Alors que l’Union Bordeaux-Bègles (UBB) vient de se qualifier en quart de finale de Champions Cup avec une victoire 30-15 contre le Stade Toulousain, le nom de Louis Bielle-Biarrey s’impose comme l’un des sujets brûlants du rugby français. Selon RMC Sport, le club girondin pourrait en effet se retrouver dans une position délicate pour prolonger le contrat de son ailier star, dont le contrat expire à l’été 2027. La raison ? Une contrainte majeure : le salary cap du Top 14, déjà presque atteint à 98 % pour Bordeaux, et l’intérêt affiché du RC Toulon pour le joueur, qui pourrait tenter de séduire « LBB » avec une offre financière attractive.

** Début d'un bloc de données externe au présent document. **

(* ===== verification/VirtioSpec.v ===== *)
(** * VirtioSpec: the disk driver with its device

    Threads submit requests for buffers they have locked, the device takes them
    from the ring and performs them in any order, the interrupt handler tells
    the threads.  Every request is performed once, on the block it names. *)
From stdpp Require Import functions.
From S2P Require Import Prelude Riscv Kalloc Bio Plic Virtio.

(** ** The device

    The disk is an array of 512-byte sectors. *)
Definition block_of (dsk : Z → list Z) (n : Z) : list Z := dsk (2 * n) ++ dsk (2 * n + 1).
Definition put_sectors (sec : Z) (data : list Z) (dsk : Z → list Z) : Z → list Z :=
  <[sec + 1 := drop 512 data]> (<[sec := take 512 data]> dsk).

Definition has_flag (d : virtq_desc) (f : Z) : bool := negb (Z.land (vd_flags d) f =? 0).

(** What the device does with the chain that starts at descriptor [id]; [None]
    when the chain is not the one of a block request: a request header the
    device reads, 1024 bytes of data that it reads or writes according to the
    request's type, and a status byte it writes. *)
Definition device_do (id : nat) (s : vdisk) (dsk : Z → list Z) : option (vdisk * (Z → list Z)) :=
  let d0 := v_desc s id in
  let d1 := v_desc s (Z.to_nat (vd_next d0)) in
  let d2 := v_desc s (Z.to_nat (vd_next d1)) in
  match vd_addr d0, vd_addr d1, vd_addr d2 with
  | DOps k, DData b, DStatus j =>
      let rq := v_ops s k in
      if has_flag d0 VRING_DESC_F_NEXT && negb (has_flag d0 VRING_DESC_F_WRITE) && (vd_len d0 =? 16) &&
         has_flag d1 VRING_DESC_F_NEXT && (vd_len d1 =? 1024) &&
         negb (has_flag d2 VRING_DESC_F_NEXT) && has_flag d2 VRING_DESC_F_WRITE && (vd_len d2 =? 1) then
        let s' := set_info j (mkInfo (in_b (v_info s j)) 0) s in
        if (rq_type rq =? VIRTIO_BLK_T_OUT) && negb (has_flag d1 VRING_DESC_F_WRITE) then
          Some (s', put_sectors (rq_sector rq) (bdata s b) dsk)
        else if (rq_type rq =? VIRTIO_BLK_T_IN) && has_flag d1 VRING_DESC_F_WRITE then
          Some (mkVd (v_desc s') (v_ring s') (v_avail s') (v_used s') (v_uidx s') (v_free s') (v_used_idx s') (v_info s')
            (v_ops s') (<[b := dsk (rq_sector rq) ++ dsk (rq_sector rq + 1)]> (bdata s')) (bdisk s') (bno s') (v_woken s'), dsk)
        else None
      else None
  | _, _, _ => None
  end.

(** The device adds [id] to the ring of finished requests. *)
Definition push_used (id : nat) (s : vdisk) : vdisk :=
  mkVd (v_desc s) (v_ring s) (v_avail s) (<[Z.to_nat (v_uidx s mod NUM) := Z.of_nat id]> (v_used s)) (u16 (v_uidx s + 1))
    (v_free s) (v_used_idx s) (v_info s) (v_ops s) (bdata s) (bdisk s) (bno s) (v_woken s).

(** ** The system *)

(** A request in progress: its first descriptor, its direction, and the contents
    of the buffer and of the block when it was submitted. *)
Record client : Type := mkCl { c_id : nat; c_write : bool; c_data : list Z; c_block : list Z }.

Record vsys : Type := mkVs {
  vs_d : vdisk;
  vs_seen : Z;              (* the device's position in the ring of requests *)
  vs_taken : list nat;      (* requests the device works on *)
  vs_disk : Z → list Z;
  vs_cl : nat → option client;
}.

(** A thread may use buffer [b] for block [no]: nobody else has the block. *)
Definition may_submit (s : vsys) (b : nat) : Prop :=
  vs_cl s b = None ∧ 0 ≤ bno (vs_d s) b < 2 ^ 31 ∧
  ∀ b' c, vs_cl s b' = Some c → bno (vs_d s) b' ≠ bno (vs_d s) b.
Lemma quiet_csr h c v : quiet (with_hart h (csrw c v)).
Proof.
  intros b b' E. unfold with_hart, zoom, csrw in E. cbn [prv] in E. destruct (csr_ok PrvS _ c); simplify_eq. cbn [started bd_regs set_csrs regs]. split; [done|].
  intros j. destruct (decide (j = h)) as [->|]; [by rewrite fn_lookup_insert|by rewrite fn_lookup_insert_ne].
Qed.

Lemma quiet_first : Forall quiet (take 18 (main_first 0)).
Proof.
  unfold main_first. cbn [take].
  assert (Hps : ∀ m : M (ps (fstuff D C)) unit, quiet (with_ps m)) by (intros m; by apply quiet_zoom).
  assert (Hfs : ∀ m : M (fstate D) unit, quiet (with_fs m)) by (intros m; apply Hps).
  assert (Hcon : ∀ m : M (con U) unit, quiet (with_con m)) by (intros m; by apply quiet_zoom).
  assert (Hbus : ∀ m : M V unit, quiet (with_bus m)) by (intros m; by apply quiet_zoom).
  assert (Hpr : ∀ fmt ap, quiet (kprintf fmt ap)) by (intros fmt ap; unfold kprintf; destruct (printf fmt ap); [apply Hcon|by intros ???]).
  repeat (apply Forall_cons; split); try done.
  - intros b b' E. unfold printfinit, modify in E. by simplify_eq.
  - intros b b' E. unfold kvminit, bind in E. destruct (with_ps (on_km (kvmmake etext trampoline)) b) as [k b1| | | |] eqn:E1; try done.
    unfold modify in E. simplify_eq. cbn [started bd_regs]. unfold with_ps, zoom in E1. destruct (on_km _ _); by simplify_eq.
  - intros b b' E. apply (quiet_csr 0 CSR_satp (MAKE_SATP (kernel_pagetable b)) b b'). exact E.
  - intros b b' E. unfold trapinit, ret in E. by simplify_eq.
  - apply quiet_csr.
  - intros b b' E. by apply (Hbus (plicinithart (i32 (bd_regs b 0%nat TP))) b b').
  - intros b b' E. unfold fileinit, ret in E. by simplify_eq.
  - by apply quiet_zoom.
Qed.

Selon les informations rapportées par Rugbypass — cité par RMC Sport — le RC Toulon aurait déjà manifesté son intention de recruter le international français. Un intérêt qui pourrait compliquer la tâche de l’UBB, alors que le club doit déjà composer avec des contraintes salariales strictes. Actuellement, le plafond salarial du Top 14 impose une limite budgétaire que Bordeaux a déjà frôlée, rendant toute augmentation significative de salaire pour Bielle-Biarrey particulièrement ardue. Pour donner une idée de l’enjeu, Rugbypass estime le salaire annuel brut du joueur à **350 000 euros**, contre **600 000 euros** pour Damian Penaud ou **850 000 euros** pour Matthieu Jalibert, tous deux évoluant également en Top 14.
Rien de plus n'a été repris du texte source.